Structure-activity relationships of steroids in inducing germinal vesicle breakdown of Atlantic croaker oocytes in vitro.

The effect of alterations of the steroid nucleus on its potency to induce germinal vesicle breakdown (GVBD) of Atlantic croaker oocytes in vitro was investigated. The addition of 17 alpha-, 20 beta-, or 21-hydroxyl groups to the progesterone steroid nucleus enhanced steroid potency to induce GVBD. Whereas the 20 beta-hydroxyl group on the side chain was the most potent single alteration of the progesterone nucleus, the 17 alpha-hydroxyl group seemed to be vital for establishing the proper steric orientation of the side chain. The most potent steroids to induce GVBD contained either the 17 alpha,20 beta-dihydroxy or the 17 alpha,20 beta,21-trihydroxy configuration. Steroids of the 3-keto-delta 4 and the 3 beta-hydroxy-delta 5 configuration had similar potency.
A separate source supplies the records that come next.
(** The tag each constructor stores. *)
Definition tag_of_class (c : target_class) : BuildTargetType.t :=
  match c with
  | TestTarget => BuildTargetType.TestTarget
  | ProductionTarget => BuildTargetType.ProductionTarget
  end.

(** The tag names the active alternative of the variant. *)
Definition tag_matches (this : BuildTarget) : bool :=
  match m_type this, m_target this with
  | BuildTargetType.TestTarget, alternative0 _ => true
  | BuildTargetType.ProductionTarget, alternative1 _ => true
  | _, _ => false
  end.

(** Exactly one of the two narrowing accessors returns a non-null pointer. *)
Definition exactly_one_present (this : BuildTarget) : bool :=
  xorb (negb (call GetTestTarget this =? nullptr))
       (negb (call GetProductionTarget this =? nullptr)).

(** A member function is read-only when the object is the same after the
    call, whatever it was. *)
Definition read_only {A : Type} (f : method A) : Prop :=
  forall this, after f this = this.

(** ** The visitor of the dispatch scenario *)

Record counters : Type := mkCounters
  { test_branch : nat;
    production_branch : nat }.

(** Counts a call in the test branch when instantiated with the test
    target type, in the production branch otherwise. *)
Definition counting_visitor : Visitor counters :=
  fun c _ k =>
    if IsTestTarget (decltype_target c)
    then {| test_branch := S (test_branch k); production_branch := production_branch k |}
    else {| test_branch := test_branch k; production_branch := S (production_branch k) |}.
Lemma captureWorktree_Thrown s e s' :
  captureWorktree exec s = (Thrown e, s') -> git s' = git s.
Proof.
  unfold captureWorktree, bind. destruct (getRepoRoot_git s) as [Hg Hc].
  destruct (getRepoRoot exec s) as [[root|e'] s1]; cbn [snd] in *; [|by intros [= _ <-]].
  unfold execAsyncSnapshot, nextFault. cbn [git setFaults].
  destruct (_ || _); [by intros [= _ <-]|]. by destruct (Git.commitTree _ _).
Qed.

Lemma captureWorktree_commits_snapshot_aux (s : St) :
  match (captureWorktree exec s).1 with
  | Normal sha =>
      sha = (Git.commitTree (snapshotCommit s) (git s)).1 /\
      Git.catFile (git (captureWorktree exec s).2) sha = Some (snapshotCommit s) /\
      refs (git (captureWorktree exec s).2) = refs (git s) /\
      worktree (git (captureWorktree exec s).2) = worktree (git s)
  | Thrown _ => git (captureWorktree exec s).2 = git s
  end.
Proof.
  destruct (captureWorktree exec s) as [[sha|e] s'] eqn:Hc; cbn [fst snd].
  - apply captureWorktree_Normal in Hc as [-> ->].
    destruct (commitTree_spec (snapshotCommit s) (git s))
      as (i & Hsha & Hobj & _ & Hrefs & Hw & _).
    split_and!; try done. by rewrite Hsha, catFile_shaOf.
  - by apply captureWorktree_Thrown in Hc.
Qed.

(** X9: captureWorktree, when it returns, has stored a commit whose tree
    holds the files of the worktree that git does not ignore, and answers
    its name; no ref and no file has changed and every commit that was in
    the store is still there.  When it throws, the repository is as it
    was. *)
Theorem captureWorktree_commits_snapshot (s : St) :
  let r := captureWorktree exec s in
  match r.1 with
  | Normal sha =>
      Git.catFile (git r.2) sha = Some (snapshotCommit s) /\
      tree (snapshotCommit s) = filter (fun kv => ignored (git s) kv.1 = false) (worktree (git s)) /\
      refs (git r.2) = refs (git s) /\
      worktree (git r.2) = worktree (git s) /\
      forall sha' c, Git.catFile (git s) sha' = Some c -> Git.catFile (git r.2) sha' = Some c
  | Thrown _ => git r.2 = git s
  end.
Proof.
  cbn zeta. destruct (captureWorktree exec s) as [[sha|e] s'] eqn:Hc; cbn [fst snd].
  - apply captureWorktree_Normal in Hc as [-> ->].
    destruct (commitTree_spec (snapshotCommit s) (git s))
      as (i & Hsha & Hobj & [tl Hgrow] & Hrefs & Hw & _).
    split_and!; try done.
    + by rewrite Hsha, catFile_shaOf.
    + intros sha' c (j & -> & Hj)%catFile_Some.
      rewrite catFile_shaOf, Hgrow. by apply lookup_app_l_Some.
  - by apply captureWorktree_Thrown in Hc.
Qed.

(** X10: createCheckpointFromWorktree never touches the files.  It
    answers true with the ref refs/pi-checkpoints/{id} pointing to a commit
    of the worktree, or false with the refs as they were; on a host whose
    exec reports a failure in the exit code only, it may also answer true
    with the refs as they were. *)
Theorem createCheckpoint_outcome (checkpointId : string) (s : St) :
  let r := createCheckpointFromWorktree exec exec checkpointId s in
  let sha := (Git.commitTree (snapshotCommit s) (git s)).1 in
  worktree (git r.2) = worktree (git s) /\
  ((r.1 = Normal true /\
    refs (git r.2) = <[REF_PREFIX +:+ checkpointId := sha]> (refs (git s)) /\
    Git.catFile (git r.2) sha = Some (snapshotCommit s)) \/
   (r.1 = Normal true /\ rejecting s = false /\ refs (git r.2) = refs (git s)) \/
   (r.1 = Normal false /\ refs (git r.2) = refs (git s))).
Proof.
  intros r sha. subst r.
  destruct (createCheckpointFromWorktree exec exec checkpointId s) as [res sf] eqn:Hr.
  cbn [fst snd]. unfold createCheckpointFromWorktree, tryCatch in Hr. unfold bind at 1 in Hr.
  assert (rejecting (captureWorktree exec s).2 = rejecting s) as Hrej1.
  { apply (keeps_captureWorktree rejecting); by repeat split. }
  destruct (captureWorktree exec s) as [[sha'|e] s1] eqn:Hc; cbn [fst snd] in *.
  2:{ apply captureWorktree_Thrown in Hc. unfold ret in Hr. injection Hr as <- <-.
      rewrite Hc. split; [done|]. right. right. by split. }
  apply captureWorktree_Normal in Hc as [-> Hg1]. fold sha in Hr.
  destruct (commitTree_spec (snapshotCommit s) (git s))
    as (i & Hsha & Hobj & [tl Hgrow] & Hrefs & Hw & _).
  unfold bind in Hr.
  destruct (exec_cases ["update-ref"; REF_PREFIX +:+ checkpointId; sha] s1)
    as [(out & g' & _ & Hrun & Hex)|[[_ Hex]|[Hrej Hex]]]; rewrite Hex in Hr;
    unfold ran, rejected, exitedNonZero, ret in Hr;
    injection Hr as <- <-; cbn [git record setGit setTrace setFaults].
  - rewrite run_update in Hrun. destruct (negb _); [done|].
    destruct (Git.validRefName _); [|done].
    destruct (Git.catFile (git s1) sha) as [c|] eqn:Hcat; [|done]. injection Hrun as <- <-.
    cbn [worktree refs Git.setRefs]. rewrite Hg1, Hw, Hrefs. split; [done|]. left.
    split_and!; try done.
    change (Git.catFile (Git.setRefs ?r ?g) ?x) with (Git.catFile g x).
    fold sha in Hsha. by rewrite Hsha, catFile_shaOf.
  - rewrite Hg1, Hw, Hrefs. split; [done|]. right. right. by split.
  - rewrite Hg1, Hw, Hrefs. split; [done|]. right. left. split_and!; try done. congruence.
Qed.

(** ** Failures inside the life-cycle handlers *)

Lemma unfailing_gets {A} (h : St -> A) : unfailing (gets h).
Proof. intros s. by eexists. Qed.

Lemma unfailing_modify (h : St -> St) : unfailing (modify h).
Proof. intros s. by exists tt. Qed.

Lemma unfailing_tryFinally {A} (m : M A) (fin : M unit) :
  unfailing m -> unfailing fin -> unfailing (tryFinally m fin).
Proof.
  intros Hm Hf s. unfold tryFinally. destruct (Hm s) as [a Ha].
  destruct (m s) as [[a'|e] s']; [|done]. destruct (Hf s') as [u Hu].
  destruct (fin s') as [[u'|e] s'']; [|done]. by exists a'.
Qed.

Lemma unfailing_updateStatus ctx : unfailing (updateStatus ctx).
Proof.
  unfold updateStatus. destruct (negb _); [apply unfailing_ret|].
  apply unfailing_bind; [apply unfailing_gets|]. intros. apply unfailing_modify.
Qed.

Lemma unfailing_rebuild : unfailing (rebuildCheckpointsMap exec).
Proof. apply unfailing_tryCatch. intros _. apply unfailing_ret. Qed.

Lemma unfailing_prune : unfailing (pruneCheckpoints exec).
Proof. apply unfailing_tryCatch. intros _. apply unfailing_ret. Qed.

Lemma unfailing_createCheckpoint id : unfailing (createCheckpointFromWorktree exec exec id).
Proof. apply unfailing_tryCatch. intros _. apply unfailing_ret. Qed.

Lemma unfailing_initializeForSession ctx : unfailing (initializeForSession exec ctx).
Proof.
  unfold initializeForSession. destruct (negb _); [apply unfailing_ret|].
  apply unfailing_bind; [apply unfailing_modify|]. intros _.
  apply unfailing_bind; [apply unfailing_tryCatch; intros; apply unfailing_modify|]. intros _.
  apply unfailing_bind; [apply unfailing_gets|]. intros inRepo.
  destruct (negb inRepo); [apply unfailing_modify|].
  apply unfailing_bind; [apply unfailing_rebuild|]. intros _.
  apply unfailing_bind; [apply unfailing_gets|]. intros now.
  apply unfailing_bind; [|intros; apply unfailing_updateStatus].
  apply unfailing_tryCatch. intros _. apply unfailing_ret.
Qed.

Lemma unfailing_turn_start event ctx : unfailing (turn_start exec event ctx).
Proof.
  unfold turn_start. destruct (negb _); [apply unfailing_ret|].
  apply unfailing_bind; [apply unfailing_gets|]. intros inRepo.
  destruct (negb inRepo); [apply unfailing_ret|].
  destruct (negb _); [apply unfailing_ret|].
  apply unfailing_tryCatch. intros _. apply unfailing_modify.
Qed.

Lemma unfailing_turn_end event ctx : unfailing (turn_end exec event ctx).
Proof.
  unfold turn_end. destruct (negb _); [apply unfailing_ret|].
  apply unfailing_bind; [apply unfailing_gets|]. intros inRepo.
  destruct (negb inRepo); [apply unfailing_ret|].
  apply unfailing_bind; [apply unfailing_gets|]. intros [p|]; [|apply unfailing_ret].
  destruct (negb _); [apply unfailing_ret|].
  apply unfailing_tryFinally; [|apply unfailing_modify].
  apply unfailing_tryCatch. intros _. apply unfailing_ret.
Qed.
In addition, the 3 beta-hydroxysteroid dehydrogenase inhibitor, cyanoketone, did not affect human chorionic gonadotropin-induced GVBD. However, other alterations of the A and B rings of the steroid nucleus resulted in diminished potency (3 alpha-hydroxy, 5 alpha, and 5 beta configurations). Addition of hydroxyl groups at the 11 beta, 16 alpha, or 20 alpha positions resulted in steroids with reduced potency. The low potency of steroids lacking the side chain (estrogens and androgens) and steroids with the side chain in the 17 alpha position (progestin analogs) is further evidence that the side chain configuration is important for biological activity. Human chorionic gonadotropin and other gonadotropin preparations induced GVBD of croaker oocytes in vitro which indicates that the maturational steroid is of ovarian origin. The finding that 17 alpha,20 beta,21-trihydroxy-4-pregnen-3-one (20 beta-S), a major steroid product of croaker oocytes during final oocyte maturation, is a potent inducer of GVBD suggests that it may function as a maturation-inducing steroid in this species.